The stage production of The Lord of the Rings is barreling through a rehearsal of its most complicated scene when the pounding martial music stops, the smoke machines fizzle out and the 40-ton moving stage whirs to a halt. "Joe, are you aware you didn’t die on arrow two?" choreographer Peter Darling asks one of the Orc actors, who today are dressed in t-shirts and track pants. “Your crutches have to whack up in the air.”
The preparation for a typical musical has its familiar anxieties: cutting a favorite song, replacing a dialogue scene, finding some extra business for the star. That’s nothing compared to the three-year ordeal of putting J.R.R. Tolkien’s fantasy trilogy on the Prince of Wales stage in Toronto. How to choreograph the great battles Tolkien described? To visualize the dozen realms in the great saga? To blend narrative, drama and music in a 3-1/2 hr. production, and do it all without retakes and post-production computer effects? Most daunting, how to satisfy the million of Tolkien fans whose image of Middle-Earth has been molded by many readings of the text, not to mention Peter Jackson’s Oscar-winning film version?

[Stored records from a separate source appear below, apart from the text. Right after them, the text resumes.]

(* ===== verification/Cli.v ===== *)
(** * Command line programs: [banip-cli.c] and [pftest.c]

    Both are one [main] over the shared memory; the queue and the context are
    local variables.  [argv] is given without the program name. *)
From Stdlib Require Import ZArith Lia Ascii.
From S2P Require Import Prelude Os Libc CError Scenario Parse ParseSpec Queue Posix Engine Command.
#[local] Set Default Goal Selector "!".

(** ** banip-cli.c *)

Section Cli.
Context `{EV : !Env} `{Q : !QueueOps}.

(** The program's [_verr], which nothing it is linked with calls. *)
Definition cli_verr (fatal : bool) (errcode : Z) (msg : string) : M proc unit :=
  tail ← (if negb (errcode =? 0)
          then text ← syscall (Strerror errcode); mret (": " +:+ text) else mret "");
  syscall (Stderr (msg +:+ tail));;
  if fatal then exit_ EXIT_FAILURE else mret tt.

(** The end of both programs: an error is shown and freed. *)
Definition show_error : M proc unit :=
  error ← gets p_error;
  match error with
  | None => mret tt
  | Some msg => syscall (Stderr msg);; error_free ErrVar
  end.

(** The body of the [do { ... } while (false)]: the status and the queue. *)
Definition cli_body (argv : list string) : M proc (Z * option queue_t) :=
  match argv with
  | [name; msg] =>
      queue ← queue_init ErrVar;
      match queue with
      | None => mret (EXIT_FAILURE, None)
      | Some q =>
          '(ok, q) ← queue_open q name QUEUE_FL_SENDER ErrVar;
          if negb ok then mret (EXIT_FAILURE, Some q) else
          '(ok, q) ← queue_send q msg (-1) ErrVar;
          (if ok : bool then syscall (Stdout "OK") else mret tt);;
          mret (EXIT_SUCCESS, Some q)
      end
  | _ =>
      syscall (Stderr "expected arguments are: 1) queue path/name ; 2) message to send");;
      mret (EXIT_FAILURE, None)
  end.

(** What follows it. *)
Definition cli_end (status : Z) (queue : option queue_t) : M proc Z :=
  match queue with
  | None => mret tt
  | Some _ => queue_close queue ErrVar;; mret tt
  end;;
  show_error;;
  mret status.

Definition cli_main (argv : list string) : M proc Z :=
  '(status, queue) ← cli_body argv;
  cli_end status queue.
End Cli.

(** ** pftest.c *)

Section Pftest.
Context `{EV : !Env} `{EN : !Endian}.

Definition pftest_verr (fatal : bool) (errcode : Z) (msg : string) : M proc unit :=
  tail ← (if negb (errcode =? 0)
          then text ← syscall (Strerror errcode); mret (": " +:+ text) else mret "");
  syscall (Stderr (msg +:+ tail));;
  if fatal then exit_ EXIT_FAILURE else mret tt.

#[export] Instance pftest_program : Program proc :=
  {| in_proc := fun A m => m; _verr := pftest_verr |}.

Definition TABLENAME : string := "blacklist".

(** The status, and the context and engine to close. *)
Definition pftest_body (engines : build proc) (argv : list string)
  : M proc (Z * option ctxt_t * option (engine_t proc)) :=
  let engine := match argv with
                | n :: _ => get_engine_by_name engines n
                | [] => get_default_engine engines
                end in
  match engine with
  | None =>
      set_generic_error ErrVar (match argv with
        | n :: _ => "unknown engine '" +:+ n +:+ "'"
        | [] => "no engine available for your system" end);;
      mret (EXIT_FAILURE, None, None)
  | Some e =>
      r ← match open e with
          | None => mret (true, None)
          | Some f => ctxt ← f TABLENAME ErrVar;
                      mret (match ctxt with None => false | Some _ => true end, ctxt)
          end;
      let '(ok, ctxt) := r in
      if negb ok then mret (EXIT_FAILURE, ctxt, Some e) else
      '(ok, addr) ← parse_addr "1.2.3.4" ErrVar;
      if negb ok then mret (EXIT_FAILURE, ctxt, Some e) else
      ok ← handle e ctxt TABLENAME addr ErrVar;
      mret (if ok : bool then EXIT_SUCCESS else EXIT_FAILURE, ctxt, Some e)
  end.

Definition pftest_main (engines : build proc) (argv : list string) : M proc Z :=
  r ← pftest_body engines argv;
  let '(status, ctxt, engine) := r in
  show_error;;
  match ctxt with
  | None => mret tt
  | Some c =>
      match engine with
      | None => undef NullDeref
      | Some e =>
          c ← match close e with Some f => f c | None => mret c end;
          free_ctxt c
      end
  end;;
  mret status.
End Pftest.

(** ** banip-cli on POSIX queues *)

Section CliSpec.
Context `{EV : !Env} `{PL : !Platform}.
Implicit Types (p : proc) (tr : trace).

(** What a send does when the queue opens: the calls, latest first. *)
Definition cli_opening (name : string) (d : Z) (a : mq_attr) (block : list ascii) tr : trace :=
  Ev (Mq_getattr d) (Some a) :: Ev (Mq_open name O_WRONLY MODE_0660 (pq_attr posix_fresh)) d
  :: Ev (Malloc SIZEOF_POSIX_QUEUE) (Some block) :: tr.

Lemma wp_cli_open name msg p tr block e1 d e2 a e3 R :
  env_call _ tr (Malloc SIZEOF_POSIX_QUEUE) = (Some block, e1) ->
  let tr1 := Ev (Malloc SIZEOF_POSIX_QUEUE) (Some block) :: tr in
  let opening := Mq_open name O_WRONLY MODE_0660 (pq_attr posix_fresh) in
  env_call _ tr1 opening = (d, e2) -> d <> NOT_MQD_T ->
  env_call _ (Ev opening d :: tr1) (Mq_getattr d) = (Some a, e3) ->
  wp (r ← posix_send (PosixQueue d None a) msg (-1) ErrVar;
      let '(ok, q) := r in
      (if ok : bool then syscall (Stdout "OK") else mret tt);;
      mret (EXIT_SUCCESS, Some q)) R (set_errno e3 p) (cli_opening name d a block tr) ->
  wp (cli_body [name; msg]) R p tr.
Proof.
  intros Hm tr1 opening Ho Hd Ha Hw. unfold wp, cli_body. cbn [queue_init posix_queue]. unfold posix_init.
  rewrite bind_assoc, (bind_syscall _ _ _ _ _ _ Hm), bind_ret.
  cbn [queue_open posix_queue]. unfold posix_open.
  change (HAS_FLAG QUEUE_FL_SENDER QUEUE_FL_OWNER) with false.
  change (HAS_FLAG QUEUE_FL_SENDER QUEUE_FL_SENDER) with true. cbv iota zeta.
  unfold posix_open_mq. change (HAS_FLAG QUEUE_FL_SENDER QUEUE_FL_OWNER) with false.
  rewrite bind_assoc, (bind_syscall _ _ _ _ _ _ Ho), (proj2 (Z.eqb_neq d NOT_MQD_T) Hd).
  cbv zeta. rewrite bind_assoc, (bind_syscall _ _ _ _ _ _ Ha). exact Hw.
Qed.

(** The end of the program on an open queue that is not its own. *)
Lemma wp_cli_end d a status e5 (R : outcome Z -> proc -> trace -> Prop) p tr :
  d <> NOT_MQD_T -> (forall tr', env_call _ tr' (Mq_close d) = (0, e5)) ->
  (forall p' , p_error p' = None ->
     R (Ok status) p' (match p_error p with Some text => [Ev (Stderr text) tt] | None => [] end
                       ++ Ev (Mq_close d) 0 :: tr)) ->
  wp (cli_end status (Some (PosixQueue d None a))) R p tr.
Proof.
  intros Hd Hc HR. unfold cli_end. cbn [queue_close posix_queue]. unfold posix_close, show_error.
  cbn [pq_mq pq_filename set_mq]. rewrite (proj2 (Z.eqb_neq d NOT_MQD_T) Hd). cbn [negb].
  wp_step. wp_step. wp_step. wp_step. rewrite Hc in Hcall. injection Hcall as <- <-. cbn [Z.eqb negb].
  wp_step. wp_step. wp_step. wp_step. wp_step. destruct (p_error p) as [text|] eqn:Ep; simpl.
  - wp_step. wp_step. destruct r. unfold error_free. wp_step. wp_step. by apply HR.
  - wp_step. wp_step. by apply HR.
Qed.

(** C31: [banip-cli] on a queue it could open: it sends the message, whole and
    without terminator, and closes the queue without removing it.  When the send
    succeeds it prints OK and the status is 0; when the send fails it shows the
    reason, and the status is 0 all the same. *)
Theorem cli_sends `{!MallocOk} name msg p tr block e1 d e2 a e3 ret e4 e5 :
  p_error p = None ->
  env_call _ tr (Malloc SIZEOF_POSIX_QUEUE) = (Some block, e1) ->
  let tr1 := Ev (Malloc SIZEOF_POSIX_QUEUE) (Some block) :: tr in
  let opening := Mq_open name O_WRONLY MODE_0660 (pq_attr posix_fresh) in
  env_call _ tr1 opening = (d, e2) -> d <> NOT_MQD_T ->
  env_call _ (Ev opening d :: tr1) (Mq_getattr d) = (Some a, e3) ->
  env_call _ (cli_opening name d a block tr) (Mq_send d (chars msg)) = (ret, e4) ->
  let tr4 := Ev (Mq_send d (chars msg)) ret :: cli_opening name d a block tr in
  (forall tr', env_call _ tr' (Mq_close d) = (0, e5)) ->
  exists p' tr', cli_main [name; msg] p tr = (Ok EXIT_SUCCESS, p', tr') /\ p_error p' = None /\
    if ret =? 0 then tr' = Ev (Mq_close d) 0 :: Ev (Stdout "OK") tt :: tr4
    else exists tr5 text, grows reporting tr4 tr5 /\ tr' = Ev (Stderr text) tt :: Ev (Mq_close d) 0 :: tr5.
Proof.
  intros Hp Hm tr1 opening Ho Hd Ha Hs tr4 Hc.
  match goal with |- exists p' tr', _ = (_, p', tr') /\ ?P =>
    apply (wp_result _ (fun res => exists p' tr', res = (Ok EXIT_SUCCESS, p', tr') /\ P)) end.
  unfold cli_main. apply wp_bind, (wp_cli_open name msg p tr block e1 d e2 a e3); [done..|].
  unfold posix_send. cbn [Z.ltb Z.compare]. rewrite message_bytes_all.
  apply wp_bind, wp_bind. apply wp_syscall. intros r e Hr. cbn [pq_mq] in Hr. rewrite Hs in Hr.
  injection Hr as <- <-. fold tr4. destruct (ret =? 0) eqn:Er; cbn [negb].
  - wp_step. apply wp_bind, wp_syscall. intros [] e6 _. wp_step.
    apply (wp_cli_end d a _ e5); [done..|]. simpl. rewrite Hp. intros p' Hp'. eauto.
  - apply wp_report_system; [done|]. intros p1 tr5 [text He] Hg. wp_step. wp_step. wp_step.
    apply (wp_cli_end d a _ e5); [done..|]. rewrite He. intros p' Hp'. eauto 8.
Qed.
End CliSpec.

Lemma cli_sends_witness :
  exists p' tr',
    cli_main (EV := env_default) (Q := posix_queue (EV := env_default) (PL := false))
      ["/banipd"; "1.2.3.4"] (Proc 0 None) [] = (Ok EXIT_SUCCESS, p', tr')
    /\ p_error p' = None
    /\ tr' = Ev (Mq_close 3) 0 :: Ev (Stdout "OK") tt :: Ev (Mq_send 3 (chars "1.2.3.4")) 0
             :: cli_opening "/banipd" 3 (MqAttr 10 1024) (replicate 80 "?"%char) [].
Proof.
  refine (cli_sends (EV := env_default) (PL := false) "/banipd" "1.2.3.4" (Proc 0 None) []
    (replicate 80 "?"%char) 0 3 0 (MqAttr 10 1024) 0 0 0 0 _ _ _ _ _ _ _);
    [reflexivity..|discriminate|reflexivity|reflexivity|reflexivity].
Defined.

At one point, Bilbo, the Hobbit whose accidental custodianship of the ring would lead to the War of Middle-Earth, plaintively asks, “Don’t adventures ever have an end?” For the producers of this stage extravaganza TIME got an inside peek for a forthcoming story the answer is: not this one, not yet. After the show's much-anticipated opening in Toronto on Thursday, they plan a London opening of LOTR a year from now, then Berlin or Hamburg. Contracts with the Canadian co-producers require that Toronto is to be the show’s only North American venue for 18 months, so Broadway will have to wait, probably until 2008.